(AIM OF THE EXERCISE): Using the data below, return all lines in which "munfold" appears.

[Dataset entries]
/---

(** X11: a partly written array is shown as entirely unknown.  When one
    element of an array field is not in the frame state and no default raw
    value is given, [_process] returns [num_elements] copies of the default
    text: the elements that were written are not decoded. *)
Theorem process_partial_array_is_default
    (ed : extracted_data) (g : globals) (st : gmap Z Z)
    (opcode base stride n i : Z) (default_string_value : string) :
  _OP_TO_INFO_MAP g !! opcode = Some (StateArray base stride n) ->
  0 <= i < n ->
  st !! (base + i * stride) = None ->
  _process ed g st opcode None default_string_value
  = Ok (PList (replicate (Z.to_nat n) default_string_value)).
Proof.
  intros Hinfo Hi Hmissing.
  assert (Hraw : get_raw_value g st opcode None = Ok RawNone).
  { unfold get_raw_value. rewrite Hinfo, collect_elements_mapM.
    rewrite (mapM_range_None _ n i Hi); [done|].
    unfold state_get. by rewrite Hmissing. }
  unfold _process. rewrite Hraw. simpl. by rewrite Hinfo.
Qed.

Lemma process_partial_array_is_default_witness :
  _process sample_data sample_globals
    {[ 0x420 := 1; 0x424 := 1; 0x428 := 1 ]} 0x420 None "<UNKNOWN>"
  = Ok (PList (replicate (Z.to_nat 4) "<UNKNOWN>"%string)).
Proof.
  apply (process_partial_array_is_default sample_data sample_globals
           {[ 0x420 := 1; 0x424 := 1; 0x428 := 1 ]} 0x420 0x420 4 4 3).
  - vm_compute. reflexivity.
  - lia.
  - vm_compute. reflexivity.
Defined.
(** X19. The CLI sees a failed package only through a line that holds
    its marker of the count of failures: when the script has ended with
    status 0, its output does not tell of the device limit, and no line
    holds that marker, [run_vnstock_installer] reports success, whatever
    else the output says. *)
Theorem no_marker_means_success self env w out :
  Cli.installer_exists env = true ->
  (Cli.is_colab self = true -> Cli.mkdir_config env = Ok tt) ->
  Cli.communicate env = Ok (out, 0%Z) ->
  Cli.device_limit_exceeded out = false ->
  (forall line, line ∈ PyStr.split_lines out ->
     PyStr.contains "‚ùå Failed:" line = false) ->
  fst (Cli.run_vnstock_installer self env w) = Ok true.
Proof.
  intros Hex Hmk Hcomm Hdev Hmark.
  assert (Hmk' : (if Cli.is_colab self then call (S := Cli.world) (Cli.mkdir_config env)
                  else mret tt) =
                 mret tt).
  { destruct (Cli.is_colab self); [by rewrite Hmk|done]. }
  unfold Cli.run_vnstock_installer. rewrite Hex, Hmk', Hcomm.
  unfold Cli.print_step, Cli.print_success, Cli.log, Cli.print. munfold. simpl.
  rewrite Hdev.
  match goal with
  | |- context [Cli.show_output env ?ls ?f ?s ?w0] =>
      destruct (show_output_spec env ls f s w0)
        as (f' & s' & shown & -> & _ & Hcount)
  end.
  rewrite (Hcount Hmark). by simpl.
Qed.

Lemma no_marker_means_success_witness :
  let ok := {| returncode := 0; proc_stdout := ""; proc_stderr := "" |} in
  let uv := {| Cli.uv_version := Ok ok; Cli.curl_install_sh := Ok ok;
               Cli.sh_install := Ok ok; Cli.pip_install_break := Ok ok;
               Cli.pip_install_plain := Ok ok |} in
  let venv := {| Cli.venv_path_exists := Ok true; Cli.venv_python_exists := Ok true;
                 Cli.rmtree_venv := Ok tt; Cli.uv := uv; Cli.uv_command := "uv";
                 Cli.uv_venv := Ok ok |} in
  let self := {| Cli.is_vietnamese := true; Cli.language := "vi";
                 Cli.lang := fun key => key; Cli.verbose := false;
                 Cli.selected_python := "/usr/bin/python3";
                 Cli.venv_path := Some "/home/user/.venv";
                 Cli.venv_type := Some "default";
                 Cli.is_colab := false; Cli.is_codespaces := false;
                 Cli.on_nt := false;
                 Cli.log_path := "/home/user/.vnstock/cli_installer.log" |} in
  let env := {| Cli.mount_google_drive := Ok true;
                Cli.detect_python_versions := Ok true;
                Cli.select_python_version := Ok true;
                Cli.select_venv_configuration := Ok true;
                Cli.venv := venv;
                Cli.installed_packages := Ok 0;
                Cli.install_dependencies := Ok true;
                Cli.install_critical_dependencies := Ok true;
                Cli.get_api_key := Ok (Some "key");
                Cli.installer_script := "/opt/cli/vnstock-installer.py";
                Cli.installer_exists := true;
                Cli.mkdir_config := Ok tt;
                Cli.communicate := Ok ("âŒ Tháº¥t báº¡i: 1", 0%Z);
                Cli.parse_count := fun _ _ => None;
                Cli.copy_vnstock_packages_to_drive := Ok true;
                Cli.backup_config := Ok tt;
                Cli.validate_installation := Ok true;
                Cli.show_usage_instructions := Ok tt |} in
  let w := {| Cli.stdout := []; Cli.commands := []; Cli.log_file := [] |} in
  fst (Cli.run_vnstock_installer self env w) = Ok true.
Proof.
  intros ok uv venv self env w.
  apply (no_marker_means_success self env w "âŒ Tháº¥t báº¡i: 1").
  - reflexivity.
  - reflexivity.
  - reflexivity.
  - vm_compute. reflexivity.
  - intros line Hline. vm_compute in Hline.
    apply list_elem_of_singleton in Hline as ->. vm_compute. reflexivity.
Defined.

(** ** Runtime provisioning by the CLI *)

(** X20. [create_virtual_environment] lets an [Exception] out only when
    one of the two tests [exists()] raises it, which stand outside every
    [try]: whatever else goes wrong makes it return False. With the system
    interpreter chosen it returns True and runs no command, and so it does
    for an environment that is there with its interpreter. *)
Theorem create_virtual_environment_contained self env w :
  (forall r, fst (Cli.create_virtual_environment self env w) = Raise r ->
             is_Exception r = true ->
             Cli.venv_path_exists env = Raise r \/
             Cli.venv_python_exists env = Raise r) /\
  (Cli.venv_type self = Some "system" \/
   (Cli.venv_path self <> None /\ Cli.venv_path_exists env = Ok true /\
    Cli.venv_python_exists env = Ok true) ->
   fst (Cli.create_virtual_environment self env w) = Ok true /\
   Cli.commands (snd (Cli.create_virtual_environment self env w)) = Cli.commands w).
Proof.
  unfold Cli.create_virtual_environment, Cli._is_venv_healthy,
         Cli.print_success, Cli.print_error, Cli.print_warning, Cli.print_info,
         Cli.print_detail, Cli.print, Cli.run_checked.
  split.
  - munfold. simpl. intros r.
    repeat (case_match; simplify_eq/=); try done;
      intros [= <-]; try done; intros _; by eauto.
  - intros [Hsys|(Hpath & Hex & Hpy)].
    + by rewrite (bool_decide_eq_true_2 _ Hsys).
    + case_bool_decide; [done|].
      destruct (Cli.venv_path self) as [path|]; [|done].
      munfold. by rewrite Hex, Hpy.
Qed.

\---

(RESPONSE AREA):
  unfold Cli.print_step, Cli.print_success, Cli.log, Cli.print. munfold. simpl.
  - munfold. simpl. intros r.
      munfold. by rewrite Hex, Hpy.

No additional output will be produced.